[Task objective]
Beginning with the very first line, please reproduce the entries exactly through the line containing "Hr, H0; lia).".

[Data for this exercise]

(** The integer nearest to the rational stays on its side of every integer. *)
Lemma rne_bounds mrs N D K :
  0 < D -> abs_rec mrs N D ->
  let q := round_nearest_even (shr_m mrs) (loc_of_shr_record mrs) in
  (N <= K * D -> q <= K) /\ (K * D <= N -> K <= q).
Proof.
  intros HD (Hm & Hr & Hs) q.
  pose proof (Z.mod_pos_bound N D HD) as Hb. pose proof (Z.div_mod N D ltac:(lia)) as Hdm.
  destruct mrs as [m r s]. simpl in *.
  assert (Hq : m <= q <= m + 1) by (unfold q; destruct r, s; simpl; try destruct (Z.even _); lia).
  assert (Hex : N mod D = 0 -> q = m).
  { intros H0. unfold q. assert (r = false) as -> by (rewrite Hr, H0; lia).
    assert (s = false) as -> by (rewrite Hs, H0; done). done. }
  split; intros H.
  - destruct (decide (N mod D = 0)) as [H0|H0]; [rewrite Hex by done|]; nia.
  - nia.
Qed.

(** ** Values *)
Definition V (x : num) : Z :=
  match x with
  | S754_finite s m e => (if s then Z.neg m else Z.pos m) * 2 ^ (e + 1074)
  | _ => 0
  end.
Definition finite (x : num) : bool :=
  match x with S754_zero _ | S754_finite _ _ _ => true | _ => false end.
(** The doubles a JavaScript program can hold. *)
Definition valid (x : num) : Prop := valid_binary 53 1024 x = true.

Lemma bounded_spec m e :
  bounded 53 1024 m e = true <-> fx (Z.pos (digits2_pos m) + e) = e /\ e <= 971.
Proof.
  unfold bounded, canonical_mantissa. rewrite andb_true_iff, fexp_fx. simpl. lia.
Qed.

Lemma pow2_pos n : 0 <= n -> 0 < 2 ^ n.
Proof. intros. by apply Z.pow_pos_nonneg. Qed.

Lemma pow2_split a b : 0 <= a <= b -> 2 ^ b = 2 ^ (b - a) * 2 ^ a.
Proof. intros. rewrite <- Z.pow_add_r by lia. f_equal. lia. Qed.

[Response area]
(** The integer nearest to the rational stays on its side of every integer. *)
Lemma rne_bounds mrs N D K :
  0 < D -> abs_rec mrs N D ->
  let q := round_nearest_even (shr_m mrs) (loc_of_shr_record mrs) in
  (N <= K * D -> q <= K) /\ (K * D <= N -> K <= q).
Proof.
  intros HD (Hm & Hr & Hs) q.
  pose proof (Z.mod_pos_bound N D HD) as Hb. pose proof (Z.div_mod N D ltac:(lia)) as Hdm.
  destruct mrs as [m r s]. simpl in *.
  assert (Hq : m <= q <= m + 1) by (unfold q; destruct r, s; simpl; try destruct (Z.even _); lia).
  assert (Hex : N mod D = 0 -> q = m).
  { intros H0. unfold q. assert (r = false) as -> by (rewrite Hr, H0; lia).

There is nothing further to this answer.